**Assignment:**
Beneath this instruction is a block of data; output from it exactly the lines that run from the one containing "(∀ ans proc, feed_exec" through the one containing "apply (drain_loops_end sample_width", inclusive.

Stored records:
(* ===== verification/Drain.v ===== *)
(** * The driver's drain loops end

    In every state that a server reaches no two pieces a receiver buffers overlap or
    touch ([ServerMux]); with it one read takes everything that is in order, so that
    the loops which read a stream until it is empty end in their second round. *)

From stdpp Require Import gmap relations.
From S2P Require Import Prelude Wire Replay Input NoiseCore Session Handshake Reassembler Stream Mux Cell Text Grid GridOps Diff Predict Shell Control Auth Pty Runtime Server ServerInv ServerMux ServerProps Forward Forwarder Exec Files Xfer ServerDriver.

(** ** One read takes everything *)

#[export] Instance server_port_laws {V : Vte} {N : Snow} {SocketAddr : Type} :
  StreamPortLaws Key (@ServerCore V N SocketAddr).
Proof.
  refine {| port_wf := muxes buffers_ok |}.
  - intros c k Hc.
    apply (driver_call_muxes buffers_ok (all_streams (λ _, True)) c); [exact Hc|apply muxes_any|apply call_read].
  - intros c k Hc. cbn. unfold stream_read. destruct (sessions c !! k.1) as [s|] eqn:Hs; [|cbn; by rewrite Hs].
    assert ((mux_read (mux_read (mux s) k.2).2 k.2).1 = []) as Hr
      by exact (port_read_all (StreamPortLaws := mux_port_laws) (mux s) k.2 (Hc _ _ Hs)).
    destruct (mux_read (mux s) k.2) as [d m]. cbn [snd sessions put_session set_sessions].
    rewrite lookup_insert_eq. cbn [mux set_mux]. cbn [snd] in Hr. by destruct (mux_read m k.2).
Defined.

Lemma drain_upload_rounds `{StreamPortLaws K M} fuel (k : K) sink m ans f :
  port_wf m → (DRAIN_ROUNDS ≤ fuel)%nat →
  drain_upload fuel k sink m ans f = drain_upload DRAIN_ROUNDS k sink m ans f.
Proof.
  intros Hwf Hf. destruct fuel as [|[|fuel]]; [cbv in Hf; lia..|]. unfold DRAIN_ROUNDS.
  pose proof (port_read_all m k Hwf) as Hall. cbn [drain_upload].
  destruct (port_read m k) as [[|b d] m1]; [done|]. cbn [fst snd] in Hall. unfold io_bind.
  destruct (sink_write (b :: d) sink ans f) as [[[t w] f1] ans1]. destruct w as [sink1|]; [|done].
  destruct (port_read m1 k) as [d2 m2]. cbn [fst] in Hall. by subst d2.
Qed.

Lemma feed_exec_rounds {V : Vte} {N : Snow} {SocketAddr : Type} fuel ans (k : Key) proc
    (c : @ServerCore V N SocketAddr) :
  port_wf (K := Key) c → (DRAIN_ROUNDS ≤ fuel)%nat →
  feed_exec fuel ans k proc c = feed_exec DRAIN_ROUNDS ans k proc c.
Proof.
  intros Hwf Hf. destruct fuel as [|[|fuel]]; [cbv in Hf; lia..|]. unfold DRAIN_ROUNDS.
  pose proof (port_read_all c k Hwf) as Hall. cbn [feed_exec port_read server_port] in *.
  destruct (_ <? _); [|done]. destruct (stream_read k.1 k.2 c) as [[|b d] c1]; [done|]. cbn [fst snd] in Hall.
  destruct (write_stdin ans (b :: d) proc) as [[w1 proc1] ans1].
  destruct (_ <? _); [|done]. destruct (stream_read k.1 k.2 c1) as [d2 c2]. cbn [fst] in Hall. by subst d2.
Qed.

(** C24 The driver's loops end: in every state the server reaches, and so during any
    pump, the loops that read a stream until it is empty, for a forwarded or agent
    connection, an upload or a command's input, stop by their second round: however
    many rounds they are allowed the result is that of two. *)
Theorem drain_loops_end (char_width : Z → nat) {V : Vte} {N : Snow} {SocketAddr : Type} (p : Process)
    kp keys login cmd u (c : @ServerCore V N SocketAddr) (k : Key) fuel :
  rtc (server_step char_width p any_traffic) (server_start kp keys login cmd u) c → (2 ≤ fuel)%nat →
  (∀ ans conn, drain_stream fuel ans k conn c = drain_stream DRAIN_ROUNDS ans k conn c) ∧
  (∀ sink ans f, drain_upload fuel k sink c ans f = drain_upload DRAIN_ROUNDS k sink c ans f) ∧
  (∀ ans proc, feed_exec fuel ans k proc c = feed_exec DRAIN_ROUNDS ans k proc c).
Proof.
  intros Hrun Hf. assert (port_wf (K := Key) c) as Hwf.
  { cbn. by eapply reachable_buffers. }
  split_and!; intros; [by apply drain_stream_rounds|by apply drain_upload_rounds|by apply feed_exec_rounds].
Qed.

Lemma drain_loops_end_witness :
  keys_of sample_core = [sample_sid] ∧
  ∀ ans conn, drain_stream 9 ans (sample_sid, 0) conn sample_core =
    drain_stream DRAIN_ROUNDS ans (sample_sid, 0) conn sample_core.
Proof.
  split; [vm_compute; reflexivity|].
  apply (drain_loops_end sample_width sample_process (mkKeypair sample_static sample_static)
    [(replicate 32 5, [])] [Ok 100; Err PtyPty; Ok 101] None None sample_core (sample_sid, 0) 9);
    [by apply after_runs|lia].
Defined.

**Written solution:**
  (∀ ans proc, feed_exec fuel ans k proc c = feed_exec DRAIN_ROUNDS ans k proc c).
Proof.
  intros Hrun Hf. assert (port_wf (K := Key) c) as Hwf.
  { cbn. by eapply reachable_buffers. }
  split_and!; intros; [by apply drain_stream_rounds|by apply drain_upload_rounds|by apply feed_exec_rounds].
Qed.

Lemma drain_loops_end_witness :
  keys_of sample_core = [sample_sid] ∧
  ∀ ans conn, drain_stream 9 ans (sample_sid, 0) conn sample_core =
    drain_stream DRAIN_ROUNDS ans (sample_sid, 0) conn sample_core.
Proof.
  split; [vm_compute; reflexivity|].
  apply (drain_loops_end sample_width sample_process (mkKeypair sample_static sample_static)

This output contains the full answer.